INPUT DATA >>
(* ===== verification/InstallOperationProps.v ===== *)
(** * Properties of the install operations

    The records in memory under every interleaving of the critical sections,
    and the public calls as sequences of them. *)

From S2P Require Import Prelude Text Domain Stateful Database SupervisorProtocol Fs InstallOperation.

Section records.
Context {K : Codec} {J : OperationJson}.
Context {W : Type} {A : InstallBuildAdapter W}.
Context (root : path) (installation_id : string).

Definition active (stored : StoredOperation) : bool :=
  negb (is_terminal (operation_state (stored_operation stored))).
Definition unacknowledged (stored : StoredOperation) : bool :=
  negb (operation_acknowledged (stored_operation stored)).

(** The records are filed under their own ids, at most one operation is in
    progress, at most 256 are not acknowledged, and only finished operations
    are. *)
Record ops_wf (s : OperationState) : Prop := {
  wf_keys id stored : operations s !! id = Some stored →
    operation_id (stored_operation stored) = id;
  wf_one_active i j a b : operations s !! i = Some a → operations s !! j = Some b →
    active a = true → active b = true → i = j;
  wf_unacknowledged :
    Z.of_nat (size (filter (λ e, unacknowledged e.2 = true) (operations s))) ≤
    MAX_UNACKNOWLEDGED_OPERATIONS;
  wf_acknowledged id stored : operations s !! id = Some stored →
    unacknowledged stored = false → active stored = false;
}.
(* ===== verification/Redaction.v ===== *)
(** * Redaction of logs (crates/audiodown-logging/src/redaction.rs)

    Secrets are taken out of a log message by regular expressions, and out of a
    JSON value by the names of its members. The engine of the regular expressions
    is a parameter: the patterns and what replaces their matches are the code's. *)

From S2P Require Import Prelude Text.

(** [Regex::new(pattern).replace_all(input, f)]: [f] is given the captures of a
    match, the whole match first. *)
Class RegexLib := {
  replace_all : string → string → (list string → string) → string;
}.

#[local] Set Warnings "-register-all".

(** [serde_json::Value]; the members of an object in the order of its map. *)
Inductive Value (Number : Type) :=
  | Null
  | Bool (b : bool)
  | Num (n : Number)
  | Str (text : string)
  | Array (items : list (Value Number))
  | Object (members : list (string * Value Number)).
Arguments Null {_}. Arguments Bool {_} _. Arguments Num {_} _. Arguments Str {_} _.
Arguments Array {_} _. Arguments Object {_} _.

Definition REDACTED : string := "[REDACTED]".

Section redaction.
Context {R : RegexLib}.

(** [captures[1]], which the patterns that are replaced this way always have *)
Definition keep_first_capture (captures : list string) : string :=
  default "" (captures !! 1%nat) ++ REDACTED.

Definition redact_text (input : string) : string :=
  let output := replace_all "(?i)(authorization\s*:\s*)[^;\r\n]+" input keep_first_capture in
  let output := replace_all "(?i)(cookie\s*:\s*)[^;\r\n]+" output keep_first_capture in
  let output := replace_all "(?i)\bbearer\s+[a-z0-9._~+/=-]+" output (λ _, REDACTED) in
  let output := replace_all "\b1[3-9][0-9]{9}\b" output (λ _, REDACTED) in
  replace_all "(?i)([?&](?:token|access_token|password|secret)=)[^&#\s]*" output
    keep_first_capture.

Definition is_sensitive_key (key : string) : bool :=
  existsb (eqb (to_ascii_lowercase key))
    ["cookie"; "authorization"; "token"; "password"; "secret"; "set-cookie"].

Fixpoint redact_json {N} (value : Value N) : Value N :=
  match value with
  | Object object =>
      Object (map (λ '(key, value),
                (key, if is_sensitive_key key then Str REDACTED else redact_json value)) object)
  | Array items => Array (map redact_json items)
  | Str text => Str (redact_text text)
  | other => other
  end.

(** ** What is left of a value

    A path goes through the members of objects and the items of arrays. *)

Inductive segment := Key (key : string) | Index (index : nat).

Definition child {N} (s : segment) (v : Value N) : option (Value N) :=
  match s, v with
  | Key key, Object members => snd <$> List.find (λ m, eqb m.1 key) members
  | Index index, Array items => items !! index
  | _, _ => None
  end.
Fixpoint at_path {N} (path : list segment) (v : Value N) : option (Value N) :=
  match path with
  | [] => Some v
  | s :: path => child s v ≫= at_path path
  end.

(** The first step of a path that is a sensitive name ends it. *)
Definition sensitive (s : segment) : bool :=
  match s with Key key => is_sensitive_key key | Index _ => false end.

Lemma child_redact {N} s (v : Value N) :
  child s (redact_json v) =
  (λ w, if sensitive s then Str REDACTED else redact_json w) <$> child s v.
Proof.
  destruct s as [key|index], v as [|b|n|t|items|members]; simpl; try done.
  - induction members as [|[k w] members IH]; simpl; [done|].
    destruct (eqb k key) eqn:E; [|exact IH].
    simpl. by rewrite (proj1 (eqb_eq _ _) E).
  - apply (list_lookup_fmap redact_json).
Qed.

Lemma at_path_app {N} path path' (v : Value N) :
  at_path (path ++ path') v = at_path path v ≫= at_path path'.
Proof.
  revert v. induction path as [|s path IH]; intros v; simpl; [done|].
  destruct (child s v); simpl; [apply IH|done].
Qed.

Lemma at_path_redact {N} path (v : Value N) :
  forallb (λ s, negb (sensitive s)) path = true →
  at_path path (redact_json v) = redact_json <$> at_path path v.
Proof.
  revert v. induction path as [|s path IH]; intros v; simpl; [done|].
  intros [Hs%negb_true_iff Hpath]%andb_prop. rewrite child_redact, Hs.
  destruct (child s v); simpl; [by apply IH|done].
Qed.

(** A path that meets no sensitive name gives the redaction of what it gave
    before; the first sensitive name on a path gives the mark, and nothing is
    found below it. *)
Theorem redact_json_hides {N} (v : Value N) safe key rest :
  forallb (λ s, negb (sensitive s)) safe = true → is_sensitive_key key = true →
  at_path safe (redact_json v) = redact_json <$> at_path safe v ∧
  at_path (safe ++ Key key :: rest) (redact_json v) =
  match rest with
  | [] => (λ _, Str REDACTED) <$> at_path (safe ++ [Key key]) v
  | _ => None
  end.
Proof.
  intros Hsafe Hkey. split; [by apply at_path_redact|].
  rewrite !at_path_app, (at_path_redact _ _ Hsafe).
  destruct (at_path safe v) as [w|]; [|by destruct rest].
  cbn [fmap option_fmap option_map mbind option_bind at_path].
  rewrite (child_redact (Key key)). cbn [sensitive]. rewrite Hkey.
  destruct (child (Key key) w), rest as [|[] ?]; done.
Qed.
End redaction.
Definition inspect_runtime (plugin_id : PluginId) :
    attempt PluginManagementError InstallPluginRecord :=
  with_operation_lock plugin_id ManagementInProgress (
    record ←? load_plugin plugin_id;
    runtime ← call (RuntimeInspect plugin_id);
    match runtime with
    | Err _ => record_management_failure record;; fail ManagementUnavailable
    | Ok runtime =>
        match validate_runtime runtime plugin_id with
        | Err error => fail error
        | Ok _ =>
            persist_runtime_logs record runtime;;?
            let status := if eqb (runtime_state_status runtime) Stopped
                          then inactive_status (record_enabled record)
                          else runtime_state_status runtime in
            now ← utc_now;
            save_and_reload (set_error None now (set_status status record))
        end
    end).

(** The call itself, after the locks are released. *)
Definition perform_call (record : InstallPluginRecord) (request : ContentInvocationRequest) :
    attempt ContentInvocationError PluginRpcResult :=
  started_at ← call InstantNow;
  persist_content_call_log record request CallStarted 0 None;;?
  now ← utc_now;
  port InvocationInternal (call (StoreTouch (record_plugin_id record) now));;?
  result ← call (RuntimeInvoke (record_plugin_id record) (invocation_method request)
                   (invocation_params request));
  ended_at ← call InstantNow;
  let duration_ms := Z.min ((ended_at - started_at) / 10 ^ 6) (2 ^ 64 - 1) in
  match result with
  | Ok result =>
      match PluginRpcResult_validate result with
      | Err _ =>
          let error := InvocationInvalidResponse in
          persist_content_call_log record request CallFailed duration_ms
            (Some (ContentInvocationError_standard_code error));;?
          fail error
      | Ok _ =>
          persist_content_call_log record request CallSucceeded duration_ms None;;?
          succeed result
      end
  | Err _ =>
      let error := InvocationUnavailable in
      persist_content_call_log record request CallFailed duration_ms
        (Some (ContentInvocationError_standard_code error));;?
      fail error
  end.

(** The part under the active call and both locks: the runtime is healthy or is
    started. *)
Definition ensure_started (record : InstallPluginRecord) :
    attempt ContentInvocationError InstallPluginRecord :=
  if eqb (record_status record) Installing || eqb (record_status record) Starting
  then fail InvocationUnavailable
  else if negb (eqb (record_status record) Healthy) then
    '(r, record) ← start_transition record;
    match r with
    | Err error =>
        record_management_failure record;;
        fail (map_content_management_error error)
    | Ok _ =>
        save_plugin InvocationInternal record;;?
        succeed record
    end
  else succeed record.

Definition invoke_content (request : ContentInvocationRequest) :
    attempt ContentInvocationError PluginRpcResult :=
  let plugin_id := invocation_plugin_id request in
  if str_is_empty (invocation_request_id request)
     || (str_len (invocation_request_id request) >? 128)
     || str_contains (invocation_request_id request) (chr 0)
  then fail InvocationInvalidRequest
  else
    _ ← call (ContentStartupLock plugin_id);
    locked ← call (TryOperationLock plugin_id);
    if negb locked then
      _ ← call (ReleaseStartupLock plugin_id);
      fail PluginBusy
    else
      checked ← (record ←? prog_map_err map_content_management_error (load_plugin plugin_id);
                 Ret (validate_content_invocation record (invocation_method request);; Ok record));
      match checked with
      | Err error =>
          _ ← call (ReleaseOperationLock plugin_id);
          _ ← call (ReleaseStartupLock plugin_id);
          fail error
      | Ok record =>
          _ ← call (BeginActiveCall plugin_id);
          ready ← ensure_started record;
          match ready with
          | Err error =>
              _ ← call (EndActiveCall plugin_id);
              _ ← call (ReleaseOperationLock plugin_id);
              _ ← call (ReleaseStartupLock plugin_id);
              fail error
          | Ok record =>
              _ ← call (ReleaseOperationLock plugin_id);
              _ ← call (ReleaseStartupLock plugin_id);
              r ← perform_call record request;
              _ ← call (EndActiveCall plugin_id);
              Ret r
          end
      end.

Definition update_settings (command : UpdatePluginSettingsCommand) :
    attempt PluginManagementError InstallPluginRecord :=
  let plugin_id := settings_plugin_id command in
  if negb ((0 <=? settings_priority command) && (settings_priority command <=? 1000))
  then fail InvalidPriority
  else
    with_operation_lock plugin_id ManagementInProgress (
      active ← (if negb (settings_enabled command) then call (HasActiveCalls plugin_id)
                else Ret false);
      if (active : bool) then fail ManagementInProgress
      else
        record ←? load_plugin plugin_id;
        let previous := record in
        '(r, record) ←
          (if negb (settings_enabled command) && record_enabled record then stop_transition record
           else if settings_enabled command && eqb (settings_run_mode command) Always
                   && (negb (record_enabled record) || negb (eqb (record_run_mode record) Always))
           then start_transition record
           else Ret (Ok tt, record));
        match r with
        | Err error => record_management_failure previous;; fail error
        | Ok _ =>
            now ← utc_now;
            let status :=
              if negb (settings_enabled command) then Disabled
              else if eqb (record_status previous) Disabled
                      && eqb (settings_run_mode command) OnDemand
              then Stopped
              else record_status record in
            save_and_reload
              (with_fields record status (settings_run_mode command) (settings_priority command)
                 (settings_enabled command) None (record_last_used_at record) now)
        end).

Definition uninstall (plugin_id : PluginId) : attempt PluginManagementError unit :=
  with_operation_lock plugin_id ManagementInProgress (
    active ← call (HasActiveCalls plugin_id);
    if (active : bool) then fail ManagementInProgress
    else
      record ←? load_plugin plugin_id;
      '(r, record) ← stop_transition record;
      match r with
      | Err error => record_management_failure record;; fail error
      | Ok _ =>
          save_plugin ManagementInternal record;;?
          removed ← call (RuntimeRemove plugin_id);
          match removed with
          | Err _ => record_management_failure record;; fail ManagementUnavailable
          | Ok removed =>
              if negb (eqb (removed_plugin_id removed) plugin_id)
                 || negb (removed_image removed)
                 || negb (removed_install_directory removed)
              then record_management_failure record;; fail ManagementUnavailable
              else port ManagementInternal (call (StoreDeletePlugin plugin_id))
          end
      end).

(** ** The background task *)

Definition try_reconcile_plugin (plugin_id : PluginId) (now : time) (idle_timeout : Z) :
    task ReconcileOutcome :=
  locked ← call (TryOperationLock plugin_id);
  if negb locked then Ret SkippedBusy
  else
    outcome ←
      (loaded ← load_plugin plugin_id;
       match loaded with
       | Err _ => Ret OutcomeFailed
       | Ok record =>
           if negb (record_enabled record) || eqb (record_status record) Installing then Ret Noop
           else
             match record_run_mode record with
             | Always =>
                 if eqb (record_status record) Healthy then
                   _ ← call (ResetFailures plugin_id);
                   Ret Noop
                 else
                   count ← call (FailureCount plugin_id);
                   if count >=? 3 then Ret Noop
                   else
                     '(r, record) ← start_transition record;
                     match r with
                     | Ok _ =>
                         saved ← call (StoreSavePlugin record);
                         match saved with
                         | Err _ => Ret OutcomeFailed
                         | Ok _ =>
                             _ ← call (ResetFailures plugin_id);
                             Ret OutcomeStarted
                         end
                     | Err _ =>
                         failures ← call (IncrementFailures plugin_id);
                         now ← utc_now;
                         let record := set_error (Some FAILED_ACTION) now record in
                         let record := if failures >=? 3 then set_status Unhealthy record
                                       else record in
                         _ ← call (StoreSavePlugin record);
                         Ret OutcomeFailed
                     end
             | OnDemand =>
                 if negb (eqb (record_status record) Healthy) then Ret Noop
                 else
                   active ← call (HasActiveCalls plugin_id);
                   if (active : bool) then Ret Noop
                   else
                     let last_used_at :=
                       default (record_updated_at record) (record_last_used_at record) in
                     (** [num_seconds] and [as_secs] *)
                     let idle_seconds := Z.quot (now - last_used_at) (10 ^ 9) in
                     let timeout_seconds := Z.min (idle_timeout / 10 ^ 9) (2 ^ 63 - 1) in
                     if idle_seconds <? timeout_seconds then Ret Noop
                     else
                       '(r, record) ← stop_transition record;
                       match r with
                       | Ok _ =>
                           saved ← call (StoreSavePlugin record);
                           Ret match saved with Err _ => OutcomeFailed | Ok _ => OutcomeStopped end
                       | Err _ =>
                           record_management_failure record;;
                           Ret OutcomeFailed
                       end
             end
       end);
    _ ← call (ReleaseOperationLock plugin_id);
    Ret outcome.

Definition count_outcome (report : LifecycleReconcileReport) (outcome : ReconcileOutcome) :
    LifecycleReconcileReport :=
  let '(mkLifecycleReconcileReport scanned started stopped busy failed) := report in
  match outcome with
  | OutcomeStarted => mkLifecycleReconcileReport (scanned + 1) (started + 1) stopped busy failed
  | OutcomeStopped => mkLifecycleReconcileReport (scanned + 1) started (stopped + 1) busy failed
  | SkippedBusy => mkLifecycleReconcileReport (scanned + 1) started stopped (busy + 1) failed
  | OutcomeFailed => mkLifecycleReconcileReport (scanned + 1) started stopped busy (failed + 1)
  | Noop => mkLifecycleReconcileReport (scanned + 1) started stopped busy failed
  end.

Definition plugin_id_cmp (left right : PluginId) : comparison :=
  String.compare (PluginId_as_str left) (PluginId_as_str right).

Definition reconcile_due_plugins (now : time) (idle_timeout : Z) :
    attempt PluginManagementError LifecycleReconcileReport :=
  records ←? port ManagementInternal (call StoreListInstallRecords);
  let plugin_ids := sort_by plugin_id_cmp (record_plugin_id <$> records) in
  report ← prog_fold (λ report plugin_id,
      outcome ← try_reconcile_plugin plugin_id now idle_timeout;
      Ret (count_outcome report outcome))
    (mkLifecycleReconcileReport 0 0 0 0 0) plugin_ids;
  succeed report.

Definition cleanup_runtime_for_record (record : InstallPluginRecord) :
    attempt PluginManagementError unit :=
  let plugin_id := record_plugin_id record in
  with_operation_lock plugin_id ManagementInProgress (
    active ← call (HasActiveCalls plugin_id);
    if (active : bool) then record_cleanup_failure record;; fail ManagementInProgress
    else
      record ←? load_plugin plugin_id;
      transition ← prog_timeout TimerExpired (λ expired : answer TimerExpired, expired)
                     (stop_transition record);
      match transition with
      | None => fail ManagementUnavailable
      | Some (Err error, record) => record_cleanup_failure record;; fail error
      | Some (Ok _, record) =>
          save_plugin ManagementInternal (set_status (inactive_status (record_enabled record)) record)
      end).

Definition cleanup_one (report : RuntimeCleanupReport) (record : InstallPluginRecord) :
    task RuntimeCleanupReport :=
  let '(mkRuntimeCleanupReport scanned cleaned skipped failed failures) := report in
  if eqb (record_status record) Installing
  then Ret (mkRuntimeCleanupReport scanned cleaned (skipped + 1) failed failures)
  else
    r ← cleanup_runtime_for_record record;
    Ret match r with
        | Ok _ => mkRuntimeCleanupReport scanned (cleaned + 1) skipped failed failures
        | Err error =>
            mkRuntimeCleanupReport scanned cleaned skipped (failed + 1)
              (failures ++ [(record_plugin_id record, error)])
        end.

Definition cleanup_all_runtimes : attempt PluginManagementError RuntimeCleanupReport :=
  records ←? port ManagementInternal (call StoreListInstallRecords);
  let records := sort_by (cmp_on record_plugin_id plugin_id_cmp) records in
  report ← prog_fold cleanup_one (mkRuntimeCleanupReport (zlen records) 0 0 0 []) records;
  succeed report.

(** ** Installing *)

Context (install_poll_interval install_wait_timeout : Z).

Definition acknowledge (plugin_id : PluginId) (operation_id : Uuid) : attempt InstallError unit :=
  acknowledged ←? port RuntimeUnavailable (call (AcknowledgeInstall plugin_id operation_id));
  if negb (operation_acknowledged acknowledged)
     || negb (operation_identity_matches acknowledged plugin_id operation_id)
  then fail RuntimeUnavailable
  else succeed tt.
Lemma abort_and_ack_quiet plugin_id id : all_quiet (abort_and_ack plugin_id id).
Proof. unfold abort_and_ack. auto 20 with calls. Qed.
Hint Resolve abort_and_ack_quiet : calls.

Lemma persist_build_logs_quiet staged id logs : all_quiet (persist_build_logs staged id logs).
Proof. unfold persist_build_logs. auto 20 with calls. Qed.
Hint Resolve persist_build_logs_quiet : calls.

Lemma persist_reconciled_build_logs_quiet record operation :
  all_quiet (persist_reconciled_build_logs record operation).
Proof. unfold persist_reconciled_build_logs. auto 20 with calls. Qed.
Hint Resolve persist_reconciled_build_logs_quiet : calls.

Lemma recover_ambiguous_begin_quiet fuel plugin_id id started_at :
  all_quiet (recover_ambiguous_begin install_poll_interval install_wait_timeout fuel plugin_id id
    started_at).
Proof. induction fuel as [|fuel IH]; cbn [recover_ambiguous_begin]; auto 20 with calls. Qed.
Hint Resolve recover_ambiguous_begin_quiet : calls.

Lemma give_up_build_quiet staged id logs error {A} :
  all_quiet (give_up_build staged id logs error (A := A)).
Proof. unfold give_up_build. auto 20 with calls. Qed.
Hint Resolve give_up_build_quiet : calls.

Lemma wait_until_built_quiet fuel staged id operation started_at logs :
  all_quiet (wait_until_built install_poll_interval install_wait_timeout fuel staged id operation
    started_at logs).
Proof.
  revert operation logs. induction fuel as [|fuel IH]; intros operation logs; cbn [wait_until_built];
    auto 20 with calls.
Qed.
Hint Resolve wait_until_built_quiet : calls.

Lemma authorize_quiet staged input : all_quiet (authorize_lifecycle_risk staged input).
Proof. unfold authorize_lifecycle_risk. auto 20 with calls. Qed.
Hint Resolve authorize_quiet : calls.

Lemma finish_install_quiet plugin_id id matches_ : all_quiet (finish_install plugin_id id matches_).
Proof. unfold finish_install. auto 20 with calls. Qed.
Hint Resolve finish_install_quiet : calls.

Lemma discard_build_quiet staged plugin_id id logs error {A} :
  all_quiet (discard_build staged plugin_id id logs error (A := A)).
Proof. unfold discard_build. auto 20 with calls. Qed.
Hint Resolve discard_build_quiet : calls.

Lemma install_built_quiet staged plugin_id id built logs :
  all_quiet (install_built staged plugin_id id built logs).
Proof. unfold install_built. auto 20 with calls. Qed.
Hint Resolve install_built_quiet : calls.

Lemma install_locked_quiet command :
  all_quiet (install_locked install_poll_interval install_wait_timeout command).
Proof. unfold install_locked. auto 30 with calls. Qed.
Hint Resolve install_locked_quiet : calls.
Lemma wp_timeless {A} (p : prog answer A) Q t : all_calls timeless p → (∀ a, Q a t) → wp clocked p Q t.
Proof. apply wp_neutral. by intros [] Hc. Qed.

Ltac wp_timeless := apply wp_timeless; [auto 20 with calls|].

Lemma persist_build_logs_timeless staged id logs :
  all_calls timeless (persist_build_logs staged id logs).
Proof. unfold persist_build_logs. auto 20 with calls. Qed.
Hint Resolve persist_build_logs_timeless : calls.

Lemma acknowledge_timeless plugin_id id : all_calls timeless (acknowledge plugin_id id).
Proof. unfold acknowledge. auto 20 with calls. Qed.
Hint Resolve acknowledge_timeless : calls.

Lemma abort_timeless plugin_id id : all_calls timeless (abort_and_ack_result plugin_id id).
Proof. unfold abort_and_ack_result. auto 20 with calls. Qed.
Hint Resolve abort_timeless : calls.

Lemma abort_and_ack_timeless plugin_id id : all_calls timeless (abort_and_ack plugin_id id).
Proof. unfold abort_and_ack. auto 20 with calls. Qed.
Hint Resolve abort_and_ack_timeless : calls.

Lemma give_up_build_timeless staged id logs error {A} :
  all_calls timeless (give_up_build staged id logs error (A := A)).
Proof. unfold give_up_build. auto 20 with calls. Qed.
Hint Resolve give_up_build_timeless : calls.

Lemma install_built_timeless staged plugin_id id built logs :
  all_calls timeless (install_built staged plugin_id id built logs).
Proof. unfold install_built, discard_build, finish_install. auto 20 with calls. Qed.
Hint Resolve install_built_timeless : calls.

Lemma authorize_timeless staged input : all_calls timeless (authorize_lifecycle_risk staged input).
Proof. unfold authorize_lifecycle_risk. auto 20 with calls. Qed.
Hint Resolve authorize_timeless : calls.

Hypothesis poll_positive : 0 < install_poll_interval.
Hypothesis timeout_nonnegative : 0 ≤ install_wait_timeout.

Abbreviation fuel0 := (install_fuel install_poll_interval install_wait_timeout).

(** The time that has passed for the turns that are used. *)
Definition on_time (fuel : nat) (started_at t : Z) : Prop :=
  (1 ≤ fuel)%nat ∧ started_at ≤ t ∧
  (Z.of_nat fuel0 - Z.of_nat fuel) * install_poll_interval ≤ t - started_at.

Lemma fuel0_Z : Z.of_nat fuel0 = install_wait_timeout / install_poll_interval + 2.
Proof.
  unfold install_fuel. rewrite Z2Nat.id; [done|].
  pose proof (Z.div_pos install_wait_timeout install_poll_interval). lia.
Qed.

Lemma on_time_start started_at t : started_at ≤ t → on_time fuel0 started_at t.
Proof.
  intros Ht. pose proof fuel0_Z.
  pose proof (Z.div_pos install_wait_timeout install_poll_interval). split_and!; lia.
Qed.

(** Before the deadline there is a turn left after this one. *)
Lemma on_time_next fuel started_at t now :
  on_time (S fuel) started_at t → t ≤ now → now - started_at < install_wait_timeout →
  on_time fuel started_at (now + install_poll_interval).
Proof.
  intros (_ & Hs & Ht) Hnow Hd. pose proof fuel0_Z as Hf.
  pose proof (Z.div_mod install_wait_timeout install_poll_interval) as Hdiv.
  pose proof (Z.mod_pos_bound install_wait_timeout install_poll_interval poll_positive) as Hmod.
  split_and!; nia.
Qed.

EXERCISE >>
Retype exactly the lines of the data above, starting at its first line and finishing with the line that has "Record ops_wf (s" in it.

WORKED SOLUTION >>
(* ===== verification/InstallOperationProps.v ===== *)
(** * Properties of the install operations

    The records in memory under every interleaving of the critical sections,
    and the public calls as sequences of them. *)

From S2P Require Import Prelude Text Domain Stateful Database SupervisorProtocol Fs InstallOperation.

Section records.
Context {K : Codec} {J : OperationJson}.
Context {W : Type} {A : InstallBuildAdapter W}.
Context (root : path) (installation_id : string).

Definition active (stored : StoredOperation) : bool :=
  negb (is_terminal (operation_state (stored_operation stored))).
Definition unacknowledged (stored : StoredOperation) : bool :=
  negb (operation_acknowledged (stored_operation stored)).

(** The records are filed under their own ids, at most one operation is in
    progress, at most 256 are not acknowledged, and only finished operations
    are. *)
Record ops_wf (s : OperationState) : Prop := {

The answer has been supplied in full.